SUPPLIED RECORDS START
(** ** A client in memory *)
#[export] Instance memory_client : AdapterClient (gmap string bytes) string := {
  ac_eq := _;
  ac_resolve url w := (resolve_msc_url url, w);
  ac_profile c := c;
  ac_read _ k w := (match w !! k with Some d => Ok d | None => Err FileNotFoundError end, w);
  ac_write _ k d _ w := (Ok tt, <[ k := d ]> w);
  ac_delete _ k _ w := (Ok tt, delete k w);
  ac_info _ k w := (match w !! k with Some d => Ok (new_ObjectMetadata k (Z.of_nat (length d)) 0) | None => Err FileNotFoundError end, w);
  ac_list _ p _ w := (Ok (mkListing (map (fun kv => new_ObjectMetadata kv.1 (Z.of_nat (length kv.2)) 0) (filter (fun kv => startswith kv.1 p = true) (map_to_list w))) None), w);
  ac_copy _ k k' w := match w !! k with Some d => (Ok tt, <[ k' := d ]> w) | None => (Err FileNotFoundError, w) end;
  ac_download_file _ _ _ := mret tt;
  ac_upload_file _ _ _ _ := mret tt;
}.
Lemma memory_laws c : adapter_laws (W := gmap string bytes) (C := string) c id (fun _ _ => false).
Proof.
  split.
  - intros k w. by exists w.
  - by intros k d a w w' [= <-].
  - by intros k w w' [= <-].
  - intros k w. eexists _, w. split; [reflexivity|]. split; [done|]. cbn. unfold id. destruct (w !! k) as [d|]; split.
    + intros _. left. by exists d.
    + intros _. by eexists.
    + by intros [m [=]].
    + by intros [[d [=]]|[=]].
  - intros p w l w' _ [= <- <-]. split; [done|]. cbn. intros _. rewrite map_map. cbn.
    assert (forall l : list (string * bytes), NoDup l.*1 -> NoDup (map fst (filter (fun kv => startswith kv.1 p = true) l))) as Hnd.
    { intros l H. eapply sublist_NoDup; [exact H|]. apply fmap_sublist. induction l as [|x l IH]; [constructor|].
      apply NoDup_cons in H as [_ H]. rewrite filter_cons. case_decide; [by constructor; apply IH|]. by constructor; apply IH. }
    split; [apply Hnd, NoDup_fst_map_to_list|]. intros k. change (map fst ?x) with (x.*1). rewrite list_elem_of_fmap. split.
    + intros ([k' d] & -> & Hin%list_elem_of_filter). cbn in *. destruct Hin as [Hs Hin%elem_of_map_to_list]. split; [by exists d|done].
    + intros [[d Hd] Hs]. exists (k, d). split; [done|]. apply list_elem_of_filter. split; [done|]. by apply elem_of_map_to_list.
Qed.
(** ** The documented URL of a store *)
(** The store of a URL without a slash at its end looks for its metadata beside
    the directory and not in it. *)
Theorem store_url_needs_slash :
  let w := {["abc.zarr/.zmetadata" := [Byte.x01]]} : gmap string bytes in
  (Zarr.open_consolidated (Some "msc://p/abc.zarr") None w).1 = Ok (Some ("p", "abc.zarr")) /\
  (Zarr.getitem (W := gmap string bytes) "p" "abc.zarr" ".zmetadata" w).1 = Err FileNotFoundError /\
  (Zarr.open_consolidated (Some "msc://p/abc.zarr/") None w).1 = Ok (Some ("p", "abc.zarr/")) /\
  (Zarr.getitem (W := gmap string bytes) "p" "abc.zarr/" ".zmetadata" w).1 = Ok [Byte.x01].
Proof. vm_compute. done. Qed.
(** A store given as the keyword argument is never opened. *)
Theorem store_keyword_raises {W C : Type} `{!AdapterClient W C} (url : string) (w w' : W) (cp : C * string)
    (Hmsc : startswith url MSC_PROTOCOL = true) (Hresolve : ac_resolve url w = (Ok cp, w')) :
  Zarr.open_consolidated None (Some url) w = (Err IndexError, w').
Proof. unfold Zarr.open_consolidated. rewrite Hmsc. unfold mbind. by rewrite Hresolve. Qed.
(** One iteration over [sorted(self._files.items())] *)
Definition dir_step (path : string) (start_after end_at : option string)
    (evaluator : option (attributes -> res bool)) (v : DirView) (kv : string * ManifestObjectMetadata)
    : res DirView :=
  let '(k, m) := kv in
  let o := base_metadata m in
  if negb (startswith k path) then Ok v
  else
    res_bind (matches_attribute_filter_expression o evaluator) (fun ok =>
    if negb ok then Ok v
    else
      let relative := lstrip slash (str_drop (String.length path) k) in
      if negb (has_char slash relative) then
        if negb (after_start start_after k) || negb (before_end end_at k) then Ok v
        else if bool_decide (type o = "directory") then
          let dk := rstrip slash (key o) in
          Ok (mkDirView
                (dset (directories v) dk
                   (mkObjectMetadata dk 0 (last_modified o) "directory" (content_type o) (etag o)
                      (storage_class o) (metadata o) (symlink_target o)))
                (synthetic_directories v ∖ {[dk]}) (dir_files v))
        else Ok (mkDirView (directories v) (synthetic_directories v) (dir_files v ++ [o]))
      else
        let dk := rstrip slash (path +:+ (split1 slash relative).1) in
        match dget (directories v) dk with
        | None =>
            Ok (mkDirView
                  (dset (directories v) dk
                     (mkObjectMetadata dk 0 (last_modified o) "directory" None None None None None))
                  ({[dk]} ∪ synthetic_directories v) (dir_files v))
        | Some e =>
            if bool_decide (dk ∈ synthetic_directories v) then
              Ok (mkDirView
                    (dset (directories v) dk
                       (mkObjectMetadata (key e) (content_length e)
                          (Z.max (last_modified e) (last_modified o)) (type e) (content_type e) (etag e)
                          (storage_class e) (metadata e) (symlink_target e)))
                    (synthetic_directories v) (dir_files v))
            else Ok v
        end).
Fixpoint dir_loop (path : string) (start_after end_at : option string)
    (evaluator : option (attributes -> res bool)) (v : DirView) (l : file_dict) : res DirView :=
  match l with
  | [] => Ok v
  | kv :: l' => res_bind (dir_step path start_after end_at evaluator v kv) (fun v' =>
                dir_loop path start_after end_at evaluator v' l')
  end.

Definition sorted_items (d : file_dict) : file_dict := sort_by (fun a b => str_leb a.1 b.1) d.

(** The keys of the flat view, filtered; the filter may raise *)
Fixpoint flat_keys (path : string) (start_after end_at : option string)
    (evaluator : option (attributes -> res bool)) (l : file_dict) : res (list string) :=
  match l with
  | [] => Ok []
  | (k, m) :: l' =>
      let o := base_metadata m in
      res_bind (if startswith k path && negb (bool_decide (type o = "directory"))
                   && after_start start_after k && before_end end_at k
                then matches_attribute_filter_expression o evaluator else Ok false) (fun keep =>
      res_bind (flat_keys path start_after end_at evaluator l') (fun ks =>
      Ok (if keep then k :: ks else ks)))
  end.

(** [list_objects]; [compile] is [create_attribute_filter_evaluator] *)
Definition list_objects (compile : string -> res (attributes -> res bool)) (p : provider)
    (path0 : string) (start_after end_at : option string) (include_directories : bool)
    (filter_expression : option string) : res (list ObjectMetadata) :=
  if (match start_after, end_at with Some s, Some e => negb (str_ltb s e) | _, _ => false end)
  then Err ValueError
  else
    let path := if bool_decide (path0 = "") || endswith path0 "/" then path0 else path0 +:+ "/" in
    res_bind (match filter_expression with
              | Some e => if bool_decide (e = "") then Ok None
                          else res_bind (compile e) (fun ev => Ok (Some ev))
              | None => Ok None
              end) (fun evaluator =>
    if include_directories then
      res_bind (dir_loop path start_after end_at evaluator (mkDirView [] ∅ []) (sorted_items (files p)))
        (fun v =>
      Ok (omap (fun k => dget (directories v) k)
            (filter (fun k => after_start start_after k && before_end end_at k = true)
               (sorted_str (map fst (directories v))))
          ++ sort_by (fun a b => str_leb (key a) (key b)) (dir_files v)))
    else
      res_bind (flat_keys path start_after end_at evaluator (files p)) (fun ks =>
      Ok (omap (fun k => base_metadata <$> dget (files p) k) (sorted_str ks)))).

(** [glob] of the provider *)
Definition manifest_glob (globmatch : string -> string -> bool)
    (compile : string -> res (attributes -> res bool)) (p : provider) (pattern : string)
    (filter_expression : option string) : res (list string) :=
  res_bind (list_objects compile p "" None None false filter_expression) (fun l =>
  Ok (glob globmatch (map key l) pattern)).
End Provider.
End ManifestMetadataProvider.
(** ** Symbolic links *)
Section Links.
Context (fs : file_dict).

(** [a] is a symlink entry that points to [b]. *)
Definition link (a b : string) : Prop :=
  exists m t, dget fs a = Some m /\ symlink_target (base_metadata m) = Some t /\ t <> "" /\
              b = resolve_symlink_target a t.
(** [n] links lead from [a] to [b]; [q] is no link. *)
Definition chain : nat -> string -> string -> Prop := nsteps link.
Definition terminal (q : string) : Prop := nf link q.

Lemma link_fun : deterministic link.
Proof. intros a b b' (m & t & H1 & H2 & _ & ->) (m' & t' & H1' & H2' & _ & ->). congruence. Qed.

(** What a terminal node resolves to. *)
Definition resolution (q : string) : ResolvedPath :=
  match dget fs q with
  | None => mkResolvedPath q UNTRACKED None
  | Some m => mkResolvedPath (default q (mom_physical_path m)) EXISTS None
  end.

(** *** Chains of links *)
Lemma chain_fun n a b c : chain n a b -> chain n a c -> b = c.
Proof.
  unfold chain. revert a. induction n as [|n IH]; intros a H1 H2; inversion H1; inversion H2; subst; [done|].
  match goal with X : link a ?u, Y : link a ?v |- _ => rewrite (link_fun _ _ _ X Y) in * end. by eapply IH.
Qed.
(** A chain that goes on has not ended. *)
Lemma chain_not_terminal n m a b q : n < m -> chain m a b -> chain n a q -> ~ terminal q.
Proof.
  intros Hn Hm Hc Hq. replace m with (n + S (m - n - 1)) in Hm by lia.
  apply nsteps_add_inv in Hm as (q' & H1 & H2). rewrite (chain_fun _ _ _ _ H1 Hc) in H2.
  inversion H2; subst. apply Hq. by eexists.
Qed.
Lemma cycle_goes_on n a m : chain (S n) a a -> exists b, m <= b /\ chain b a a.
Proof.
  intros Hc. induction m as [|m (b & Hb & IH)]; [exists 0; split; [lia|constructor]|].
  exists (S n + b). split; [lia|]. by eapply nsteps_trans.
Qed.

(** *** The loop *)

(** [k] iterations from [start] on: they have come to [cur] over the different
    paths [visited]. *)
Record trail (start : string) (k : nat) (visited : gset string) (cur : string) : Prop := {
  trail_chain : chain k start cur;
  trail_visited : forall a, a ∈ visited <-> exists i, i < k /\ chain i start a;
  trail_distinct : forall i j a, i < j -> j < k -> chain i start a -> chain j start a -> False;
}.
Lemma trail_start start : trail start 0 ∅ start.
Proof. split; [constructor| |intros; lia]. intros a. split; [set_solver|]. intros (i & Hi & _). lia. Qed.
Lemma trail_next start k visited cur nxt :
  trail start k visited cur -> link cur nxt -> cur ∉ visited -> trail start (S k) ({[cur]} ∪ visited) nxt.
Proof.
  intros [H1 H2 H3] Hl Hv. split.
  - by eapply nsteps_r.
  - intros a. rewrite elem_of_union, elem_of_singleton, H2. split.
    + intros [->|(i & Hi & Hc)]; [by exists k; split; [lia|]|by exists i; split; [lia|]].
    + intros (i & Hi & Hc). destruct (decide (i = k)) as [->|]; [left; by eapply chain_fun|right; exists i; split; [lia|done]].
  - intros i j a Hij Hj Hi Hj'. destruct (decide (j = k)) as [->|]; [|by apply (H3 i j a); [lia|lia| |]].
    apply Hv, H2. exists i. split; [done|]. by rewrite (chain_fun _ _ _ _ H1 Hj').
Qed.

Lemma realpath_loop_spec left start k visited cur :
  Forall entry_ok fs -> trail start k visited cur ->
  match realpath_loop fs left visited cur with
  | inl r => exists n q, n < k + left /\ chain n start q /\ terminal q /\ r = resolution q
  | inr (SymlinkCycle a) => exists i n, i + S n < k + left /\ chain i start a /\ chain (S n) a a
  | inr TooManyLevels => exists v q, trail start (k + left) v q
  | inr (NoPhysicalPath _) => False
  end.
Proof.
  intros Hok. revert k visited cur. induction left as [|left IH]; intros k visited cur Ht; cbn [realpath_loop].
  { rewrite Nat.add_0_r. by exists visited, cur. }
  assert (forall r, terminal cur -> r = resolution cur ->
    exists n q, n < k + S left /\ chain n start q /\ terminal q /\ r = resolution q) as Hstop.
  { intros r H1 H2. exists k, cur. split_and!; [lia|apply Ht|done|done]. }
  destruct (dget fs cur) as [m|] eqn:Em.
  2:{ apply Hstop; [|unfold resolution; by rewrite Em]. intros [b (? & ? & ? & _)]. congruence. }
  assert (is_Some (mom_physical_path m)) as [ph Hph].
  { apply dget_Some in Em. rewrite Forall_forall in Hok. by apply (Hok _ Em). }
  assert (forall s, symlink_target (base_metadata m) = s -> s = None \/ s = Some "" -> terminal cur) as Hterm.
  { intros s Hs Hcase [b (m' & t & H1 & H2 & H3 & _)]. rewrite Em in H1. injection H1 as <-.
    rewrite H2 in Hs. subst. destruct Hcase; congruence. }
  assert (resolution cur = mkResolvedPath ph EXISTS None) as Hres by (unfold resolution; by rewrite Em, Hph).
  destruct (symlink_target (base_metadata m)) as [t|] eqn:Et.
  2:{ rewrite Hph. apply Hstop; [by apply (Hterm None); auto|done]. }
  case_bool_decide as He.
  { subst. rewrite Hph. apply Hstop; [by apply (Hterm (Some "")); auto|done]. }
  case_bool_decide as Hv.
  - apply (trail_visited _ _ _ _ Ht) in Hv as (i & Hi & Hc). exists i, (k - i - 1). split_and!; [lia|done|].
    pose proof (trail_chain _ _ _ _ Ht) as Hk. replace k with (i + S (k - i - 1)) in Hk by lia.
    apply nsteps_add_inv in Hk as (a & H1 & H2). by rewrite (chain_fun _ _ _ _ H1 Hc) in H2.
  - replace (k + S left) with (S k + left) by lia.
    apply IH, trail_next; [done| |done]. by exists m, t.
Qed.
End Links.

(** C40: [realpath] follows the symlinks of a manifest whose entries have physical
    paths and always ends.  It returns the resolution of the entry at the end of
    the chain of links when the chain has at most seven links.  It reports a
    cycle at a path that the chain leads to and that leads back to itself, and
    too many levels after eight links over different paths; in both cases it
    raises [ValueError], and no entry within seven links ends the chain. *)
Theorem realpath_spec (p : provider) (logical_path : string) (Hok : Forall entry_ok (files p)) :
  match realpath_loop (files p) MAX_SYMLINK_DEPTH ∅ logical_path with
  | inl r => realpath p logical_path = Ok r /\
      exists n q, n <= 7 /\ chain (files p) n logical_path q /\ terminal (files p) q /\ r = resolution (files p) q
  | inr failure => realpath p logical_path = Err ValueError /\
      (forall n q, n <= 7 -> chain (files p) n logical_path q -> ~ terminal (files p) q) /\
      match failure with
      | SymlinkCycle a => exists i n, i + S n <= 7 /\ chain (files p) i logical_path a /\ chain (files p) (S n) a a
      | TooManyLevels => (exists q, chain (files p) 8 logical_path q) /\
          forall i j a, i < j -> j <= 7 -> chain (files p) i logical_path a -> chain (files p) j logical_path a -> False
      | NoPhysicalPath _ => False
      end
  end.
Proof.
  pose proof (realpath_loop_spec (files p) MAX_SYMLINK_DEPTH logical_path 0 ∅ logical_path Hok (trail_start _ _)) as H.
  unfold realpath. unfold MAX_SYMLINK_DEPTH in *. destruct (realpath_loop _ _ _ _) as [r|[a|a|]]; [|done| |].
  - split; [done|]. destruct H as (n & q & Hn & H). exists n, q. split; [lia|done].
  - destruct H as (i & n & Hn & Hi & Hc). split_and!; [done| |exists i, n; split; [lia|done]].
    intros m q Hm Hq. destruct (cycle_goes_on (files p) n a 8 Hc) as (b & Hb & Hbc).
    apply (chain_not_terminal (files p) m (i + b) logical_path a); [lia|by eapply nsteps_trans|done].
  - destruct H as (v & q & [Hc _ Hd]). split_and!; [done| |by exists q|].
    + intros m q' Hm Hq. apply (chain_not_terminal (files p) m 8 logical_path q); [lia|done|done].
    + intros i j b Hij Hj. apply (Hd i j b); lia.
Qed.

Definition symlink_entry (k t : string) : string * ManifestObjectMetadata :=
  (k, new_ManifestObjectMetadata
        (mkObjectMetadata k 0 0 "file" None None None None (Some t)) None).
Definition symlink_provider : provider :=
  mkProvider [symlink_entry "dir/a" "../b"; symlink_entry "b" "c"; symlink_entry "x" "y"; symlink_entry "y" "x"]
    [] ∅ "data" false false JSONL.

Lemma realpath_spec_witness :
  (exists r, realpath symlink_provider "dir/a" = Ok r /\
     exists n q, n <= 7 /\ chain (files symlink_provider) n "dir/a" q /\ r = resolution (files symlink_provider) q) /\
  (exists i n, i + S n <= 7 /\ chain (files symlink_provider) i "x" "x" /\ chain (files symlink_provider) (S n) "x" "x").
Proof.
  assert (Forall entry_ok (files symlink_provider)) as Hok.
  { repeat (apply Forall_cons; split; [split; [reflexivity|eexists; reflexivity]|]). apply Forall_nil. exact I. }
  pose proof (realpath_spec symlink_provider "dir/a" Hok) as Ha. pose proof (realpath_spec symlink_provider "x" Hok) as Hx.
  replace (realpath_loop (files symlink_provider) MAX_SYMLINK_DEPTH ∅ "dir/a")
    with (inl (mkResolvedPath "c" UNTRACKED None) : ResolvedPath + realpath_failure) in Ha by (vm_compute; reflexivity).
  replace (realpath_loop (files symlink_provider) MAX_SYMLINK_DEPTH ∅ "x")
    with (inr (SymlinkCycle "x") : ResolvedPath + realpath_failure) in Hx by (vm_compute; reflexivity).
  split.
  - destruct Ha as (Hr & n & q & Hn & Hc & _ & Hq). eexists. split; [exact Hr|]. exists n, q. split; [exact Hn|]. split; [exact Hc|exact Hq].
  - destruct Hx as (_ & _ & H). exact H.
Defined.

(** Seven links are followed and eight are refused, although
    [MAX_SYMLINK_DEPTH] is the number of hops that are allowed and the message
    says that there are more than eight. *)
Definition chain_provider : provider :=
  mkProvider (map (fun n => symlink_entry (pretty n) (pretty (S n))) (seq 0 8)) [] ∅ "data" false false JSONL.
Theorem eighth_link_refused :
  realpath chain_provider "1" = Ok (mkResolvedPath "8" UNTRACKED None) /\
  realpath_loop (files chain_provider) MAX_SYMLINK_DEPTH ∅ "0" = inr TooManyLevels.
Proof. split; vm_compute; reflexivity. Qed.

(** ** The flat listing *)

(** The outcome of an optional filter expression on every object. *)
Definition filter_accepts (compile : string -> res (attributes -> res bool)) (fe : option string)
    (accepts : ObjectMetadata -> bool) : Prop :=
  match fe with
  | None => forall o, accepts o = true
  | Some e => e <> "" /\ exists ev, compile e = Ok ev /\
                forall o, matches_attribute_filter_expression o (Some ev) = Ok (accepts o)
  end.

Definition listing_path (path : string) : string :=
  if bool_decide (path = "") || endswith path "/" then path else path +:+ "/".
SUPPLIED RECORDS END
● **TASK STATEMENT**: Restate the listing exactly, starting at its first line and ending at the line where "ac_info _ k" occurs; include both and no other lines.

● **YOUR SOLUTION**:
(** ** A client in memory *)
#[export] Instance memory_client : AdapterClient (gmap string bytes) string := {
  ac_eq := _;
  ac_resolve url w := (resolve_msc_url url, w);
  ac_profile c := c;
  ac_read _ k w := (match w !! k with Some d => Ok d | None => Err FileNotFoundError end, w);
  ac_write _ k d _ w := (Ok tt, <[ k := d ]> w);
  ac_delete _ k _ w := (Ok tt, delete k w);
  ac_info _ k w := (match w !! k with Some d => Ok (new_ObjectMetadata k (Z.of_nat (length d)) 0) | None => Err FileNotFoundError end, w);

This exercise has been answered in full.